SCCM could not provide information on the real-time state of the patching process. It required accessing the target system to know if a patch had been successfully applied.
Patching of Linux systems via Puppet covered only a portion of the Linux systems due to distribution differences and provided no error handling or restart capability.
There was no positive indication if a machine had successfully rebooted.
System was rate-limited to patching 300 servers (physical or virtual) per shift, with only a 70% success rate.
There was frequent and significant business impact to failed patching and unscheduled reboots, losing revenue and causing business leaders to demand exempting their critical systems from route patching.

The Solution

There was no single product that could address the vulnerability backlog and keep this increasingly complex server-estate current on patches and security configuration. Careful analysis and lab testing led to the prototype for the Operations Stack for Vulnerability Management, consisting of:

Centrally managed, network distributed, repositories for operating system and third party patches and in-house application code.
A distributed, code-driven, cloud-scale orchestration system. The installed topology of the system allowed for patching in multiple highly secured subnets, following mandatory security rules while still allowing for centralized control.
A client agent, written in Python (augmented with PowerShell for Windows servers) that coordinates and logs all patching and configuration activity and provides updates of system state for the CMDB.
A log aggregation and analytics tool with custom triggers and dashboards to track the progress of patching and configuration changes in near-real-time.

The Result

Once implemented, the results were easily measured — with many of those metrics coming directly from the stack’s log analytics system.

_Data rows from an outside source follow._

Lemma Register_ok tok f lc st e st' :
  container_ok st → Register implements tok f lc st = Done e st' →
  container_ok st'.
Proof.
  intros Ok R. unfold Register in R.
  destruct (TypeOf tok) as [sType0|] eqn:T; [|done].
  destruct f as [f|]; [|done].
  destruct (check_factory implements (ftype f)) eqn:C;
    [by injection R as <- <-|].
  destruct (check_compatible implements _ _) eqn:K;
    [by injection R as <- <-|].
  injection R as <- <-. intros t d. simpl.
  destruct (decide (t = service_key sType0)) as [->|N].
  - rewrite lookup_insert_eq. intros [= <-]. split_and!; try done.
    by apply check_factory_None.
  - rewrite lookup_insert_ne by done. apply Ok.
Qed.

Lemma state_ext_ok st st' : state_ext st st' → container_ok st → container_ok st'.
Proof.
  intros [S _ _] Ok t d' L'. specialize (S t). rewrite L' in S.
  destruct (services st !! t) as [d|] eqn:L; [|done].
  destruct S as [T1 F1 L1 M1 I1].
  destruct (Ok t d L) as (T0 & M0 & W0 & C0 & I0).
  split_and!; try congruence.
  intros LC. destruct I1 as [->|(_ & ? & _)]; [|congruence].
  apply I0. congruence.
Qed.

(** X21: between calls, every descriptor of the container is filed under its
    own [ServiceType], is unlocked, carries a factory that passed both
    checks of [Register] for that type, and holds no instance if it is
    transient. *)
Theorem reachable_container_ok st :
  reachable st → container_ok st.
Proof.
  induction 1 as [|st tok f lc e st' _ IH R|st f lc e st' _ IH R
                  |st _ IH|st fuel tok a st' _ IH R].
  - intros t d L. simpl in L. by rewrite lookup_empty in L.
  - by eapply Register_ok.
  - unfold RegisterFunc in R. destruct f as [f|]; [|done].
    case_decide; [by injection R as <- <-|].
    case_decide; [by injection R as <- <-|].
    assert (container_ok (fresh st)) as Ok by exact IH.
    case_decide;
      destruct (Register _ _ _ _ _) as [e1 st1| | |] eqn:R1; try done;
      simpl in R; injection R as <- <-; by eapply Register_ok.
  - intros t d L. simpl in L. by rewrite lookup_empty in L.
  - eapply state_ext_ok; [|exact IH]. eapply Resolve_ext, R.
Qed.

End Sequences.

(** ** The further properties on the scenarios of the test file *)

Lemma test_implements_reflexive : reflexive_on_interfaces test_implements.
Proof.
  intros T K. unfold test_implements.
  rewrite bool_decide_eq_true_2; [done|]. by split.
Qed.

More than 99.9% of all systems were successfully patched the first time in each run. Real-time in formation allowed failures to be addressed in minutes, eliminating next-day production downtime.
Patching windows were reduced to 3 per month (non-prod followed two weeks later by two production patching windows scheduled to meet business availability schedules) down from the previous 12.
Regular patching windows were shortened to under 6 hours (with most completing in 3 hours).
When faced with emergency patching to address a zero-day vulnerability, tens of thousands of systems were patched in a single overnight patching window.
The number of engineers required to work overnight shifts to execute supervise patching was reduced by 75%.
For the first time, the firm could demonstrate compliance with its regulatorily compliant patching policies across its entire on-premise and on-cloud system estate.
Compliance evidence was generated on a self-service basis from the system, saving multiple person-months of annual effort previously required to provide documentation to regulators and auditors.